_Data extract_:
(* ===== verification/Ephemeral.v ===== *)
(** The RAM-only tables: typing indicators ([core/src/typing/mod.rs]) and
    presence ([core/src/presence/mod.rs]). A [HashMap] keyed by the
    relationship id is a [gmap]; the order of the ids a sweep returns is
    the map's own. *)

From S2P Require Import Prelude Payloads.

(** ** Typing *)

Definition TYPING_TTL_SECS : Z := 5.
Definition TYPING_SEND_INTERVAL_SECS : Z := 3.

Record TypingTable := mkTypingTable {
  tt_inbound : gmap string Z;
  tt_last_sent : gmap string Z;
}.

Definition typing_new : TypingTable := mkTypingTable ∅ ∅.

Definition is_typing (t : TypingTable) (rel_id : string) (now : Z) : bool :=
  match tt_inbound t !! rel_id with
  | Some exp => exp >? now
  | None => false
  end.

Definition typing_note (t : TypingTable) (rel_id : string) (typing : bool) (now : Z)
    : TypingTable * option bool :=
  let was := is_typing t rel_id now in
  let inbound := if typing then <[rel_id := wrap64 (now + TYPING_TTL_SECS)]> (tt_inbound t)
                 else delete rel_id (tt_inbound t) in
  (mkTypingTable inbound (tt_last_sent t),
   if Bool.eqb was typing then None else Some typing).

Definition typing_sweep (t : TypingTable) (now : Z) : TypingTable * list string :=
  let cleared := filter (λ kv : string * Z, kv.2 ≤ now) (tt_inbound t) in
  let kept := filter (λ kv : string * Z, ¬ kv.2 ≤ now) (tt_inbound t) in
  (mkTypingTable kept (tt_last_sent t), (map_to_list cleared).*1).

Definition should_send (t : TypingTable) (rel_id : string) (now : Z) : bool :=
  match tt_last_sent t !! rel_id with
  | Some at_ => sat_sub now at_ >=? TYPING_SEND_INTERVAL_SECS
  | None => true
  end.

Definition note_sent (t : TypingTable) (rel_id : string) (now : Z) : TypingTable :=
  mkTypingTable (tt_inbound t) (<[rel_id := now]> (tt_last_sent t)).

Definition typing_forget (t : TypingTable) (rel_id : string) : TypingTable :=
  mkTypingTable (delete rel_id (tt_inbound t)) (delete rel_id (tt_last_sent t)).

(** ** Presence *)

Definition PRESENCE_TTL_SECS : Z := 45.

#[export] Instance presence_eq_dec : EqDecision Presence.
Proof. solve_decision. Defined.

Record PeerPresence := mkPeerPresence { pp_in_app : bool; pp_do_not_disturb : bool }.

Abbreviation PresenceTable := (gmap string (Presence * Z)).

Definition presence_note (t : PresenceTable) (rel_id : string) (p : Presence) (now : Z)
    : PresenceTable * option PeerPresence :=
  let prev := fst <$> t !! rel_id in
  (<[rel_id := (p, now)]> t,
   if bool_decide (prev = Some p) then None
   else Some (mkPeerPresence (in_app p) (do_not_disturb p))).

Definition presence_fresh (at_ now : Z) : bool := sat_sub now at_ <? PRESENCE_TTL_SECS.

Definition presence_state (t : PresenceTable) (rel_id : string) (now : Z) : PeerPresence :=
  match t !! rel_id with
  | Some (p, at_) =>
      if presence_fresh at_ now then mkPeerPresence (in_app p) (do_not_disturb p)
      else mkPeerPresence false false
  | None => mkPeerPresence false false
  end.

Definition presence_sweep (t : PresenceTable) (now : Z) : PresenceTable * list string :=
  let kept := filter (λ kv : string * (Presence * Z), presence_fresh kv.2.2 now = true) t in
  let decayed := filter (λ kv : string * (Presence * Z),
                   presence_fresh kv.2.2 now = false ∧ in_app kv.2.1 = true) t in
  (kept, (map_to_list decayed).*1).

Definition presence_forget (t : PresenceTable) (rel_id : string) : PresenceTable :=
  delete rel_id t.

(** ** Lemmas *)

Lemma keys_of_filter {A} (P : string * A → Prop) `{!∀ x, Decision (P x)} (m : gmap string A) k :
  k ∈ (map_to_list (filter P m)).*1 ↔ ∃ v, m !! k = Some v ∧ P (k, v).
Proof.
  rewrite list_elem_of_fmap. split.
  - intros ([k' v] & -> & Hin%elem_of_map_to_list). apply map_lookup_filter_Some in Hin as [? ?]. eauto.
  - intros (v & Hm & HP). exists (k, v). split; [done|].
    by apply elem_of_map_to_list, map_lookup_filter_Some.
Qed.

Lemma is_typing_note t rel_id typing now later :
  0 ≤ now → now + TYPING_TTL_SECS < 2 ^ 64 →
  is_typing (typing_note t rel_id typing now).1 rel_id later
  = typing && (later <? now + TYPING_TTL_SECS).
Proof.
  intros H0 Hb. unfold is_typing, typing_note. cbn [fst tt_inbound]. destruct typing.
  - rewrite lookup_insert_eq. unfold wrap64, TYPING_TTL_SECS in *. rewrite Z.mod_small by lia. cbn. lia.
  - by rewrite lookup_delete_eq.
Qed.

(** A sweep is invisible to later reads, and reports exactly the
    indicators it put out. *)
Lemma typing_sweep_spec t now :
  (∀ rel_id later, now ≤ later →
     is_typing (typing_sweep t now).1 rel_id later = is_typing t rel_id later)
  ∧ (∀ rel_id, rel_id ∈ (typing_sweep t now).2 ↔
       is_Some (tt_inbound t !! rel_id) ∧ is_typing t rel_id now = false)
  ∧ (∀ rel_id, is_Some (tt_inbound (typing_sweep t now).1 !! rel_id) ↔ is_typing t rel_id now = true).
Proof.
  unfold is_typing, typing_sweep. cbn [fst snd tt_inbound]. split_and!.
  - intros rel_id later Hl. rewrite map_lookup_filter.
    destruct (tt_inbound t !! rel_id) as [exp|]; cbn; [|done]. case_guard; cbn; [done|]. lia.
  - intros rel_id. rewrite keys_of_filter. cbn. split.
    + intros (v & -> & Hv). split; [by eauto|lia].
    + intros [[v Hv] H]. rewrite Hv in *. exists v. split; [done|lia].
  - intros rel_id. rewrite map_lookup_filter.
    destruct (tt_inbound t !! rel_id) as [exp|]; cbn; [|by split; [intros [? ?]|]].
    case_guard; cbn; split; intros; try done; try lia.
Qed.

Lemma presence_sweep_spec t now :
  (∀ rel_id later, now ≤ later →
     presence_state (presence_sweep t now).1 rel_id later = presence_state t rel_id later)
  ∧ (∀ rel_id, rel_id ∈ (presence_sweep t now).2 ↔
       ∃ p at_, t !! rel_id = Some (p, at_) ∧ in_app p = true ∧ PRESENCE_TTL_SECS ≤ now - at_).
Proof.
  unfold presence_state, presence_sweep. cbn [fst snd]. split.
  - intros rel_id later Hl. rewrite map_lookup_filter.
    destruct (t !! rel_id) as [[p at_]|]; cbn; [|done]. case_guard as Hf; cbn in *; [done|].
    unfold presence_fresh, sat_sub in *.
    destruct (Z.ltb_spec (Z.max (later - at_) 0) PRESENCE_TTL_SECS); [lia|done].
  - intros rel_id. rewrite keys_of_filter. cbn. unfold presence_fresh, sat_sub.
    split.
    + intros ([p at_] & Ht & Hf & Hi). cbn in *. exists p, at_. unfold PRESENCE_TTL_SECS in *.
      split_and!; [done|done|lia].
    + intros (p & at_ & Ht & Hi & Hl). exists (p, at_). cbn. unfold PRESENCE_TTL_SECS in *.
      split_and!; [done|lia|done].
Qed.

(** The send throttle: two sends are never closer than the interval (on
    the clock the table was told). *)
Lemma should_send_throttle t rel_id now later :
  should_send (note_sent t rel_id now) rel_id later = true ↔ now + TYPING_SEND_INTERVAL_SECS ≤ later.
Proof.
  unfold should_send, note_sent. cbn [tt_last_sent]. rewrite lookup_insert_eq.
  unfold sat_sub, TYPING_SEND_INTERVAL_SECS. lia.
Qed.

_Description of the task_: Here the job is to restate all of the data word for word.

_Reply to the task_:
(* ===== verification/Ephemeral.v ===== *)
(** The RAM-only tables: typing indicators ([core/src/typing/mod.rs]) and
    presence ([core/src/presence/mod.rs]). A [HashMap] keyed by the
    relationship id is a [gmap]; the order of the ids a sweep returns is
    the map's own. *)

From S2P Require Import Prelude Payloads.

(** ** Typing *)

Definition TYPING_TTL_SECS : Z := 5.
Definition TYPING_SEND_INTERVAL_SECS : Z := 3.

Record TypingTable := mkTypingTable {
  tt_inbound : gmap string Z;
  tt_last_sent : gmap string Z;
}.

Definition typing_new : TypingTable := mkTypingTable ∅ ∅.

Definition is_typing (t : TypingTable) (rel_id : string) (now : Z) : bool :=
  match tt_inbound t !! rel_id with
  | Some exp => exp >? now
  | None => false
  end.

Definition typing_note (t : TypingTable) (rel_id : string) (typing : bool) (now : Z)
    : TypingTable * option bool :=
  let was := is_typing t rel_id now in
  let inbound := if typing then <[rel_id := wrap64 (now + TYPING_TTL_SECS)]> (tt_inbound t)
                 else delete rel_id (tt_inbound t) in
  (mkTypingTable inbound (tt_last_sent t),
   if Bool.eqb was typing then None else Some typing).

Definition typing_sweep (t : TypingTable) (now : Z) : TypingTable * list string :=
  let cleared := filter (λ kv : string * Z, kv.2 ≤ now) (tt_inbound t) in
  let kept := filter (λ kv : string * Z, ¬ kv.2 ≤ now) (tt_inbound t) in
  (mkTypingTable kept (tt_last_sent t), (map_to_list cleared).*1).

Definition should_send (t : TypingTable) (rel_id : string) (now : Z) : bool :=
  match tt_last_sent t !! rel_id with
  | Some at_ => sat_sub now at_ >=? TYPING_SEND_INTERVAL_SECS
  | None => true
  end.

Definition note_sent (t : TypingTable) (rel_id : string) (now : Z) : TypingTable :=
  mkTypingTable (tt_inbound t) (<[rel_id := now]> (tt_last_sent t)).

Definition typing_forget (t : TypingTable) (rel_id : string) : TypingTable :=
  mkTypingTable (delete rel_id (tt_inbound t)) (delete rel_id (tt_last_sent t)).

(** ** Presence *)

Definition PRESENCE_TTL_SECS : Z := 45.

#[export] Instance presence_eq_dec : EqDecision Presence.
Proof. solve_decision. Defined.

Record PeerPresence := mkPeerPresence { pp_in_app : bool; pp_do_not_disturb : bool }.

Abbreviation PresenceTable := (gmap string (Presence * Z)).

Definition presence_note (t : PresenceTable) (rel_id : string) (p : Presence) (now : Z)
    : PresenceTable * option PeerPresence :=
  let prev := fst <$> t !! rel_id in
  (<[rel_id := (p, now)]> t,
   if bool_decide (prev = Some p) then None
   else Some (mkPeerPresence (in_app p) (do_not_disturb p))).

Definition presence_fresh (at_ now : Z) : bool := sat_sub now at_ <? PRESENCE_TTL_SECS.

Definition presence_state (t : PresenceTable) (rel_id : string) (now : Z) : PeerPresence :=
  match t !! rel_id with
  | Some (p, at_) =>
      if presence_fresh at_ now then mkPeerPresence (in_app p) (do_not_disturb p)
      else mkPeerPresence false false
  | None => mkPeerPresence false false
  end.

Definition presence_sweep (t : PresenceTable) (now : Z) : PresenceTable * list string :=
  let kept := filter (λ kv : string * (Presence * Z), presence_fresh kv.2.2 now = true) t in
  let decayed := filter (λ kv : string * (Presence * Z),
                   presence_fresh kv.2.2 now = false ∧ in_app kv.2.1 = true) t in
  (kept, (map_to_list decayed).*1).

Definition presence_forget (t : PresenceTable) (rel_id : string) : PresenceTable :=
  delete rel_id t.

(** ** Lemmas *)

Lemma keys_of_filter {A} (P : string * A → Prop) `{!∀ x, Decision (P x)} (m : gmap string A) k :
  k ∈ (map_to_list (filter P m)).*1 ↔ ∃ v, m !! k = Some v ∧ P (k, v).
Proof.
  rewrite list_elem_of_fmap. split.
  - intros ([k' v] & -> & Hin%elem_of_map_to_list). apply map_lookup_filter_Some in Hin as [? ?]. eauto.
  - intros (v & Hm & HP). exists (k, v). split; [done|].
    by apply elem_of_map_to_list, map_lookup_filter_Some.
Qed.

Lemma is_typing_note t rel_id typing now later :
  0 ≤ now → now + TYPING_TTL_SECS < 2 ^ 64 →
  is_typing (typing_note t rel_id typing now).1 rel_id later
  = typing && (later <? now + TYPING_TTL_SECS).
Proof.
  intros H0 Hb. unfold is_typing, typing_note. cbn [fst tt_inbound]. destruct typing.
  - rewrite lookup_insert_eq. unfold wrap64, TYPING_TTL_SECS in *. rewrite Z.mod_small by lia. cbn. lia.
  - by rewrite lookup_delete_eq.
Qed.

(** A sweep is invisible to later reads, and reports exactly the
    indicators it put out. *)
Lemma typing_sweep_spec t now :
  (∀ rel_id later, now ≤ later →
     is_typing (typing_sweep t now).1 rel_id later = is_typing t rel_id later)
  ∧ (∀ rel_id, rel_id ∈ (typing_sweep t now).2 ↔
       is_Some (tt_inbound t !! rel_id) ∧ is_typing t rel_id now = false)
  ∧ (∀ rel_id, is_Some (tt_inbound (typing_sweep t now).1 !! rel_id) ↔ is_typing t rel_id now = true).
Proof.
  unfold is_typing, typing_sweep. cbn [fst snd tt_inbound]. split_and!.
  - intros rel_id later Hl. rewrite map_lookup_filter.
    destruct (tt_inbound t !! rel_id) as [exp|]; cbn; [|done]. case_guard; cbn; [done|]. lia.
  - intros rel_id. rewrite keys_of_filter. cbn. split.
    + intros (v & -> & Hv). split; [by eauto|lia].
    + intros [[v Hv] H]. rewrite Hv in *. exists v. split; [done|lia].
  - intros rel_id. rewrite map_lookup_filter.
    destruct (tt_inbound t !! rel_id) as [exp|]; cbn; [|by split; [intros [? ?]|]].
    case_guard; cbn; split; intros; try done; try lia.
Qed.

Lemma presence_sweep_spec t now :
  (∀ rel_id later, now ≤ later →
     presence_state (presence_sweep t now).1 rel_id later = presence_state t rel_id later)
  ∧ (∀ rel_id, rel_id ∈ (presence_sweep t now).2 ↔
       ∃ p at_, t !! rel_id = Some (p, at_) ∧ in_app p = true ∧ PRESENCE_TTL_SECS ≤ now - at_).
Proof.
  unfold presence_state, presence_sweep. cbn [fst snd]. split.
  - intros rel_id later Hl. rewrite map_lookup_filter.
    destruct (t !! rel_id) as [[p at_]|]; cbn; [|done]. case_guard as Hf; cbn in *; [done|].
    unfold presence_fresh, sat_sub in *.
    destruct (Z.ltb_spec (Z.max (later - at_) 0) PRESENCE_TTL_SECS); [lia|done].
  - intros rel_id. rewrite keys_of_filter. cbn. unfold presence_fresh, sat_sub.
    split.
    + intros ([p at_] & Ht & Hf & Hi). cbn in *. exists p, at_. unfold PRESENCE_TTL_SECS in *.
      split_and!; [done|done|lia].
    + intros (p & at_ & Ht & Hi & Hl). exists (p, at_). cbn. unfold PRESENCE_TTL_SECS in *.
      split_and!; [done|lia|done].
Qed.

(** The send throttle: two sends are never closer than the interval (on
    the clock the table was told). *)
Lemma should_send_throttle t rel_id now later :
  should_send (note_sent t rel_id now) rel_id later = true ↔ now + TYPING_SEND_INTERVAL_SECS ≤ later.
Proof.
  unfold should_send, note_sent. cbn [tt_last_sent]. rewrite lookup_insert_eq.
  unfold sat_sub, TYPING_SEND_INTERVAL_SECS. lia.
Qed.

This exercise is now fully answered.